Meanwhile, Tunisia’s and Egypt’s revolutions were boosting the morale of civil society and leftist groups. The Moroccan Committee to Support the Masses, a group initiated by AMDH and including DAL parties, Annahj and ATTAC, organized a sit-in on February 12th to salute the ouster of President Mubarak. Sitting on the Parliament’s sidewalk, 500 people chanted slogans in support of fellow Arabs… and quickly diverted their focus to the February 20th manifestations. Before the sit-in was called off, all the present organizations decided to issue a joint communiqué supporting the “Feb20 youth movement” (that was the first time the expression was ever used), to host its spokespersons in AMDH’s headquarters for a press conference, and to join together to print promotion leaflets for the upcoming protest. There started the convergence between web-activists and traditional anti-Makhzen political groups. (21)
The above discussion describes the dynamics that played out in Rabat, the kingdom’s capital city. But the platform claims impersonated by the local “Che Guevara” and, more decisively, the 13-actors video clip, did inspire people throughout Morocco, prompting tens of thousands to “go out” on February 20th. For that reason, the Rabat group would always be credited with a certain “moral leadership” over other local Feb20 groups. Yet this prevalence would never translate in concrete, hierarchical terms. Depending on the city, things would bubble up in different ways, involving different kinds of activists, political and civil society groups, and featuring varying forms and levels of interaction.

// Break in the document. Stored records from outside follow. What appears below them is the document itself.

Record file_name_ok (f : FileName) : Prop := {
  fno_parent : in_u 64 (parent_directory f);
  fno_ascii : Forall (λ b, 0 ≤ b < 128) (fn_name f);
  fno_length : zlen (fn_name f) < 256;
  fno_namespace : in_u 8 (namespace f);
  fno_size : in_u 64 (fn_file_size f);
  fno_allocated : in_u 64 (fn_allocated_size f);
  fno_creation : in_u 64 (creation_time (fn_times f));
  fno_access : in_u 64 (last_access_time (fn_times f));
  fno_write : in_u 64 (last_write_time (fn_times f));
  fno_change : in_u 64 (mft_change_time (fn_times f));
}.

Lemma length_widen name : length (widen name) = (2 * length name)%nat.
Proof. unfold widen. induction name as [|b name IH]; [done|]. rewrite join_fmap_cons. len. Qed.
#[export] Hint Rewrite length_widen : len.

Lemma widen_lookup name i b rest :
  name !! i = Some b → (widen name ++ rest) !! (i * 2)%nat = Some b.
Proof.
  unfold widen. revert i. induction name as [|x name IH]; intros i Hi; [done|].
  rewrite join_fmap_cons. destruct i as [|i]; [done|]. cbn. apply IH. exact Hi.
Qed.

(** Reading every other byte gives an ASCII name back. *)
Lemma narrow_widen pre name rest :
  length pre = 62%nat → Forall (λ b, 0 ≤ b < 128) name →
  narrow (pre ++ widen name ++ rest) (length name) = name.
Proof.
  intros Hpre Hascii. unfold narrow.
  assert ((λ i, match (pre ++ widen name ++ rest) !! (62 + i * 2)%nat with Some b => char_bytes b | None => [] end)
            <$> seq 0 (length name) = (λ b, [b]) <$> name) as ->.
  { apply list_eq. intros i. rewrite !list_lookup_fmap.
    destruct (decide (i < length name)%nat) as [Hi|Hi].
    - rewrite lookup_seq_lt by done. cbn [fmap option_fmap option_map]. rewrite Nat.add_0_l.
      rewrite lookup_app_r by (rewrite Hpre; lia). replace (62 + i * 2 - length pre)%nat with (i * 2)%nat by lia.
      apply lookup_lt_is_Some in Hi as [b Hb]. rewrite (widen_lookup name i b rest Hb), Hb. cbn.
      rewrite Forall_lookup in Hascii. pose proof (Hascii i b Hb). unfold char_bytes.
      rewrite bool_decide_eq_true_2 by lia. done.
    - rewrite lookup_seq_ge by lia. rewrite lookup_ge_None_2 by lia. done. }
  clear. induction name as [|b name IH]; [done|]. rewrite join_fmap_cons, IH. done.
Qed.
(** The key read back differs from the name when the name has no zero byte and
    the parent's number is small: it ends in a zero byte. *)
Lemma read_key_differs name :
  Forall (λ b, 0 < b < 128) (fn_name name) → 1 ≤ zlen (fn_name name) → 0 ≤ parent_directory name < 128 →
  read_key name ≠ fn_name name.
Proof.
  intros Ha Hk Hp. unfold read_key, zlen in *. set (k := length (fn_name name)) in *.
  assert (∃ rest, file_name_serialize name = [parent_directory name; 0] ++ rest) as (rest & ->).
  { rewrite file_name_serialize_head. unfold file_name_head.
    assert (le_bytes 8 (parent_directory name) = parent_directory name :: zeros 7) as ->.
    { replace (parent_directory name) with (le_dec (parent_directory name :: zeros 7)) at 1.
      - change 8%nat with (length (parent_directory name :: zeros 7)). apply le_bytes_dec.
        constructor; [unfold byte_ok; lia|apply zeros_ok].
      - unfold le_dec, zeros. cbn [replicate little_endian_to_Z]. rewrite Z.lor_0_r. done. }
    eexists. rewrite <-!app_assoc. reflexivity. }
  assert (field 2 k (fn_name name ++ [parent_directory name; 0] ++ rest) =
          field 2 k (fn_name name ++ [parent_directory name; 0])) as ->.
  { rewrite app_assoc. apply field_app_l. rewrite length_app. cbn. lia. }
  set (l := field 2 k _).
  assert (l !! (k - 1)%nat = Some 0) as Hlast.
  { unfold l. rewrite lookup_field, decide_True by lia. rewrite lookup_app_r by lia.
    replace (2 + (k - 1) - length (fn_name name))%nat with 1%nat by lia. done. }
  rewrite from_utf8_lossy_ascii.
  - intros E. rewrite E in Hlast. rewrite Forall_lookup in Ha. apply Ha in Hlast. lia.
  - unfold l, field. apply Forall_take, Forall_drop, Forall_app. split; [|forall_list; lia].
    eapply Forall_impl; [exact Ha|]. intros b. cbn. lia.
Qed.

(** Looking up the name of a root with one name. *)
Lemma search_one_name {D} `{SectorDevLaws D} depth bt (d : D) n name :
  node_on_disk d bt (root_vcn bt) → node_bytes d bt (root_vcn bt) = node_serialize (one_name_root (root_vcn bt) n name) →
  in_u 64 n → Forall (λ b, 0 < b < 128) (fn_name name) → 1 ≤ zlen (fn_name name) ≤ 255 →
  0 ≤ parent_directory name < 128 →
  ∃ d', search (S depth) bt (fn_name name) d =
    (match (length (fn_name name) mod 8)%nat with
     | 0%nat => Ok None
     | 5%nat => Panic
     | 7%nat => Err InvalidParameter
     | _ => Hang
     end, d').
Proof.
  intros Hon Hb Hn Ha Hk Hp. destruct (read_node_ok d bt (root_vcn bt) Hon) as (d' & E2 & _).
  exists d'. unfold search. cbn [search_from]. unfold mbindM. rewrite E2, Hb.
  pose proof (one_name_root_reads (root_vcn bt) (root_vcn bt) n name Hn Hk) as Ho. unfold one_name_outcome in Ho.
  destruct (length (fn_name name) mod 8)%nat as [|[|[|[|[|[|[|[|]]]]]]]]; try (rewrite Ho; done).
  destruct Ho as (node & e & -> & -> & Hes & Hf & Hkey & _). unfold find_entry. rewrite Hes. cbn [find_index].
  rewrite Hf, Hkey, bool_decide_eq_false_2 by (apply read_key_differs; (done || lia)).
  cbn. by rewrite andb_false_r.
Qed.
Lemma mark_used_ok s f :
  kmem_wf s → 0 ≤ f →
  ∃ s', mark_used f s = (Ok tt, s') ∧ kmem_wf s' ∧ bitmap_step s s' ∧
    ∀ g, 0 ≤ g < TOTAL_FRAMES s → frame_bit s' g = if decide (g = f) then false else frame_bit s g.
Proof.
  apply (update_frame_ok (λ w bit, Z.land w (not64 bit))).
  - intros w b n Hb Hn. rewrite Z.land_spec, testbit_not64, testbit_bit by lia. case_decide.
    + rewrite bool_decide_eq_true_2 by done. apply andb_false_r.
    + rewrite bool_decide_eq_false_2 by done. apply andb_true_r.
  - intros w b Hw Hb. rewrite in_u_testbit in * by done. destruct Hw as [Hw0 Hw]. split.
    + apply Z.land_nonneg. by left.
    + intros n Hn. by rewrite Z.land_spec, Hw by lia.
Qed.

Lemma frame_free_range s f : frame_free s f → 0 ≤ f < TOTAL_FRAMES s.
Proof. by intros []. Qed.

Lemma frame_of_parts i b : 0 ≤ b < 64 → (i * 64 + b) / 64 = i ∧ (i * 64 + b) `mod` 64 = b.
Proof. intros Hb. dlia. Qed.

Lemma phys_addr_exact f : 0 ≤ f < 2 ^ 40 → phys_addr_new (f * PAGE_SIZE) = f * PAGE_SIZE.
Proof.
  intros Hf. unfold phys_addr_new, PAGE_SIZE. change 4096 with (2 ^ 12). rewrite <-Z.shiftl_mul_pow2 by done.
  change PHYS_MASK with (Z.shiftl (Z.ones 40) 12). rewrite <-Z.shiftl_land, Z.land_ones by done.
  by rewrite Z.mod_small by lia.
Qed.
Definition update_runtime (ticks : Z) (p : Process) : Process :=
  mkProcess (p_id p) (p_context p) (p_state p) (p_priority p) (p_assigned_cpu p) (p_creation_time p)
    (wrap64 (p_total_runtime p + ticks)) ticks (p_page_table p) (p_stack_base p) (p_heap_base p) (p_name p) (p_parent_pid p)
    (p_exit_code p) (p_block_reason p) (p_capability_table p) (p_file_descriptors p) (p_context_switches p)
    (p_page_faults p) (p_syscalls p).

Definition set_tables (caps : list Capability) (fds : list (option FileDescriptor)) (p : Process) : Process :=
  mkProcess (p_id p) (p_context p) (p_state p) (p_priority p) (p_assigned_cpu p) (p_creation_time p) (p_total_runtime p)
    (p_last_scheduled p) (p_page_table p) (p_stack_base p) (p_heap_base p) (p_name p) (p_parent_pid p) (p_exit_code p)
    (p_block_reason p) caps fds (p_context_switches p) (p_page_faults p) (p_syscalls p).

Definition add_capability (c : Capability) (p : Process) : Process :=
  set_tables (p_capability_table p ++ [c]) (p_file_descriptors p) p.

Definition has_capability (handle rights : Z) (p : Process) : bool :=
  existsb (λ c, bool_decide (cap_handle c = handle) && rights_has (cap_rights c) rights) (p_capability_table p).

(** The new descriptor's number, and the process with it. *)
Definition allocate_fd (resource : FileResource) (p : Process) : Z * Process :=
  let n := as_u32 (zlen (p_file_descriptors p)) in
  (n, set_tables (p_capability_table p) (p_file_descriptors p ++ [Some (mkFd n 0 0 resource)]) p).

Definition get_fd (fd : Z) (p : Process) : option FileDescriptor := mjoin (p_file_descriptors p !! Z.to_nat fd).

Definition close_fd (fd : Z) (p : Process) : Process :=
  set_tables (p_capability_table p) (<[Z.to_nat fd := None]> (p_file_descriptors p)) p.

(** ** Time *)
Definition increment_tick (ticks : Z) : Z := wrap64 (ticks + 1).
Definition ticks_to_ms (ticks : Z) : Z := ticks.
Definition ms_to_ticks (ms : Z) : Z := ms.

In Casablanca, it all started on February 6th with a casual meeting in a bar between two twenty-something web-activists and four senior left party members. The agenda was to discuss the “Freedom and democracy now” Facebook page activities, including the call for a protest on February 20th. A decision was taken to extend the discussion to a larger audience by organizing a public meeting. On February 12th, around 50 persons, representing two generations of activists from various leftist groups, convened in the Casablanca headquarters of the PSU for a conference titled “The meeting of hope: the youth and the protest movements”. After a couple of senior politicians explained the basics of popular protests—“in quite a pontificating way”, one of them later admitted (22)— younger activists were invited to take the stage. Within minutes, they swept the audience away with passionate arguments in favor of the February 20th protest and platform. When the meeting ended, impressed PSU leaders placed their offices at the young activists’ disposal, vowing to “help but not interfere” with their future action. That was the starting point of the Casablanca Feb20 coordination.
Six days later, a “Founding General Assembly” held in PSU offices attracted more than 150 young activists. About half of them were members of left parties’ youth sections and civil society organizations, while the other half was made of independent bloggers and Facebook activists. Some of the latter took an audacious step and invited Al Adl Wal Ihsan youth leaders to attend. A behind-the-scene discussion ensued between the Islamist cadres and the General Assembly organizers. At the latter’s request, the former accepted to instruct their followers to avoid gender segregation and religious slogans during the protest. Every group—that would soon become a national rule—would have to put its specific agenda to one side and align behind a unique collective banner: that of the Feb20 movement.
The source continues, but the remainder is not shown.